Quando se investe em cripto, é importante ter em mente que as grandes oscilações demandam que o investidor pense na criptomoeda como reserva de valor a longo prazo. A necessidade de retirada em um mau momento pode colocar a perder uma parte grande do que foi investido. Valem, neste caso, as regras de se montar uma reserva de emergência em produtos de renda fixa e com liquidez diária para imprevistos.
Quem está com reserva pronta e quer investir nos criptoativos, a recomendação dos especialistas é que se chegue a cerca de 5% da fatia dos investimentos, caso o perfil do investidor seja mais agressivo.
Parceria da Hashdex com a Nasdaq
Para quem investe em cripto, é necessário conhecer o Nasdaq Crypto Index (NCI), desenvolvido pela Nasdaq em parceria com a Hashdex para representar o mercado de criptoativos e que hoje serve de guia para o HASH11, o primeiro ETF (Exchange Traded Fund) de cripto do Brasil. Trata-se de um fundo de índice negociado no Brasil e regulado pela CVM que replica o NCI, composto por uma cesta de criptoativos recalculada a cada três meses e que busca representar os principais ativos do mercado.

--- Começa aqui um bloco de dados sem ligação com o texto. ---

(** * rice_monitor_app: the submission service and its spreadsheet mirror

    A shallow embedding of the Go backend (package [models], [utils],
    [services] and [handlers]) and the properties of its row codec, its
    spreadsheet synchronisation and its submission handlers.

    Go strings are byte strings and are modelled by [string]; Go [int] by
    [Z]; slices by lists ([nil] is the empty list unless the code tests for
    it, in which case the slice is an [option]); a Go [map[string]bool] by
    the list of its entries in the order in which [range] yields them. *)

From stdpp Require Import gmap strings list fin_maps.
From Stdlib Require Import ZArith String Ascii List Lia DecimalString DecimalZ.
Import ListNotations.

Local Open Scope string_scope.
Local Open Scope list_scope.
Local Open Scope Z_scope.

(** ** The pieces of the Go library the code formats its cells with *)

Module gofmt.

(** [strings.Join]: nothing for no element, the element itself for one,
    and otherwise the elements written one after the other with [sep]
    between every two of them. *)
Fixpoint Join (elems : list string) (sep : string) : string :=
  match elems with
  | [] => ""
  | [x] => x
  | x :: rest => x +:+ sep +:+ Join rest sep
  end.
(** X2: a list or a tuple whose first element is an already linked
    connection is left as it is by the [elif] branch, and the lookup of
    [output_layer] on the list then fails: [clean_layers] raises
    [AttributeError], whatever the linked connections are. *)
Theorem list_of_connections_rejected (lhs rhs : Chain (ndarray := ndarray)) items :
  clean_layers (PyList (PyChain (ChainLink lhs rhs) :: items)) = Raise AttributeError
  /\ clean_layers (PyTuple (PyChain (ChainLink lhs rhs) :: items)) = Raise AttributeError.
Proof. split; reflexivity. Qed.

Lemma link_layers_chain (ch : Chain (ndarray := ndarray)) :
  link_layers (PyChain ch) = Return (PyChain ch).
Proof. reflexivity. Qed.

(** X3: normalisation is idempotent: a connection that [clean_layers]
    returns is returned unchanged when it is given to [clean_layers]
    again. *)
Theorem clean_layers_idempotent connection (cleaned : PyObject (ndarray := ndarray)) :
  clean_layers connection = Return cleaned ->
  clean_layers cleaned = Return cleaned.
Proof.
  intros Hclean. destruct (clean_layers_chain _ _ Hclean) as [ch ->].
  unfold clean_layers in *. rewrite link_layers_chain.
  destruct (link_layers connection) as [c'|]; [|done].
  cbn [mbind Outcome_bind] in *. unfold check_output_layer in *.
  destruct (get_output_layer c') as [t|] eqn:Ht; cbn [mbind Outcome_bind] in Hclean;
    [|done].
  destruct (isinstance_Output t) eqn:Hout; [|done].
  injection Hclean as ->. by rewrite Ht; cbn [mbind Outcome_bind]; rewrite Hout.
Qed.

(** X4: a tuple is treated as the list of its elements: [clean_layers]
    gives the same result, value or exception, for both. *)
Theorem clean_layers_tuple_as_list (items : list (PyObject (ndarray := ndarray))) :
  clean_layers (PyTuple items) = clean_layers (PyList items).
Proof.
  unfold clean_layers, link_layers.
  change (is_list_of_integers (PyTuple items)) with (is_list_of_integers (PyList items)).
  by destruct (is_list_of_integers (PyList items)).
Qed.
(** C10.  In [handleToolsCall] of the class, an optional member whose value
    is falsy counts as missing.  A falsy [params.arguments] (null included)
    gives the empty object, and the whole answer is that of a request without
    arguments.  In create_post a falsy [visibility] (the empty string
    included) gives PUBLIC.  In search_organizations a falsy [limit] (0
    included) gives 10, hence five records for a string query.  In
    get_organizations a falsy [role] (the empty string included) filters
    nothing: both fixed entries are returned. *)
Theorem falsy_optional_arguments_count_as_missing :
  (forall h params other a,
      Get params "arguments" = Normal a -> truthy a = false ->
      Get other "arguments" = Normal VUndefined ->
      Get other "name" = Get params "name" ->
      MCPServer.arguments_of params = Normal (VObj [])
      /\ MCPServer.handleToolsCall h params = MCPServer.handleToolsCall h other)
  /\ (forall h arguments_ visibility,
        Get arguments_ "visibility" = Normal visibility ->
        truthy visibility = false ->
        MCPServer.execute h create_post arguments_
        = MCPServer.createPost h (field "text" arguments_) (VStr "PUBLIC")
        /\ field "visibility"
             (field "data" (returned (MCPServer.execute h create_post arguments_)))
           = VStr "PUBLIC")
  /\ (forall h arguments_ limit,
        Get arguments_ "limit" = Normal limit ->
        truthy limit = false ->
        MCPServer.execute h search_organizations arguments_
        = MCPServer.searchOrganizations h (field "query" arguments_) (VNum 10)
        /\ forall q,
             field "query" arguments_ = VStr q ->
             List.length
               (elements (returned (MCPServer.execute h search_organizations arguments_)))
             = 5%nat)
  /\ (forall h arguments_ role,
        Get arguments_ "role" = Normal role ->
        truthy role = false ->
        MCPServer.execute h get_organizations arguments_
        = Normal (MCPServer.getOrganizations VUndefined)
        /\ elements (returned (MCPServer.execute h get_organizations arguments_))
           = MCPServer.mockOrganizations)
  /\ truthy VNull = false
  /\ truthy (VStr "") = false
  /\ truthy (VNum 0) = false.
Proof.
  split; [| split; [| split; [| split]]].
  - intros h params other a Ha Hfalsy Hother Hname.
    assert (E1 : MCPServer.arguments_of params = Normal (VObj [])).
    { unfold MCPServer.arguments_of. rewrite Ha. cbn [bind].
      now rewrite or_else_falsy. }
    assert (E2 : MCPServer.arguments_of other = Normal (VObj [])).
    { unfold MCPServer.arguments_of. now rewrite Hother. }
    split; [assumption |].
    unfold MCPServer.handleToolsCall. now rewrite E1, E2, Hname.
  - intros h arguments_ visibility Hv Hfalsy.
    assert (E : MCPServer.execute h create_post arguments_
                = MCPServer.createPost h (field "text" arguments_) (VStr "PUBLIC")).
    { cbn [MCPServer.execute]. rewrite (Get_any _ _ _ "text" Hv), Hv.
      cbn [bind]. now rewrite or_else_falsy. }
    split; [assumption |]. rewrite E. reflexivity.
  - intros h arguments_ limit Hl Hfalsy.
    assert (E : MCPServer.execute h search_organizations arguments_
                = MCPServer.searchOrganizations h (field "query" arguments_) (VNum 10)).
    { cbn [MCPServer.execute]. rewrite (Get_any _ _ _ "query" Hl), Hl.
      cbn [bind]. now rewrite or_else_falsy. }
    split; [assumption |].
    intros q Hq. rewrite E, Hq, searchOrganizations_string. reflexivity.
  - intros h arguments_ role Hr Hfalsy.
    assert (E : MCPServer.execute h get_organizations arguments_
                = Normal (MCPServer.getOrganizations VUndefined)).
    { cbn [MCPServer.execute]. rewrite Hr. cbn [bind].
      now rewrite getOrganizations_falsy. }
    split; [assumption |]. rewrite E. reflexivity.
  - repeat split.
Qed.
(** Line 399 against line 124.  In every run, whatever the files, the
    command line, the settings and the generators, no PNG frame is
    written: each call of [plot3] passes [az] and [col], which the
    function does not take. *)
Theorem never_a_frame (G : generators) (w : world) (st : settings)
        (np0 : np_state G) (py0 : py_state G) :
  count_png (log (snd (main G w st (initial G np0 py0)))) = 0%nat.
Proof.
  destruct (flagVAE_total (argv w)) as (flag & Hflag).
  assert (H : Forall (fun e => is_png e = false)
                     (log (snd (main G w st (initial G np0 py0))))).
  { refine (main_effects G (fun e => is_png e = false) _ _ w st flag Hflag _ _ np0 py0).
    - intros [] He _; (reflexivity || discriminate).
    - reflexivity.
    - reflexivity.
    - reflexivity. }
  unfold count_png.
  induction H as [|e l He Hl IH]; [reflexivity|].
  cbn [filter]. rewrite He. exact IH.
Qed.

(** *** The log of the reconstructed shapes *)

Section Trace.

Context (G : generators) (w : world) (st : settings).

Lemma check_top_dir_Return (top : string) (u : unit) (s s' : state G) :
  check_top_dir G w top s = (Return u, s') -> s' = s.
Proof.
  unfold check_top_dir. destruct (negb (path_exists w top)).
  - rewrite bind_emit. discriminate.
  - intros H. apply ret_Return in H. apply H.
Qed.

“Trata-se de um produto que dá segurança para o investidor. O que a gente faz é aplicar alguns critérios de elegibilidade para assegurar que esses ativos não irão desaparecer de uma hora para outra, que têm custódia institucional e segurança. Dessa forma, é possível monitorar que o dinheiro não está financiando coisas como tráfico, além de se conseguir monitorar o histórico dos investimentos”, pontua Roberta.
A gestora , que foi pioneira em lançar o primeiro fundo de investimento negociado na Bolsa de Valores do Brasil e do mundo, tem outros dois ETFs, o BITH11 e o ETHE11, que investem 100% em Bitcoin e Ethereum, respectivamente, além de quatro fundos com exposição a criptomoedas para diferentes perfis de investidores.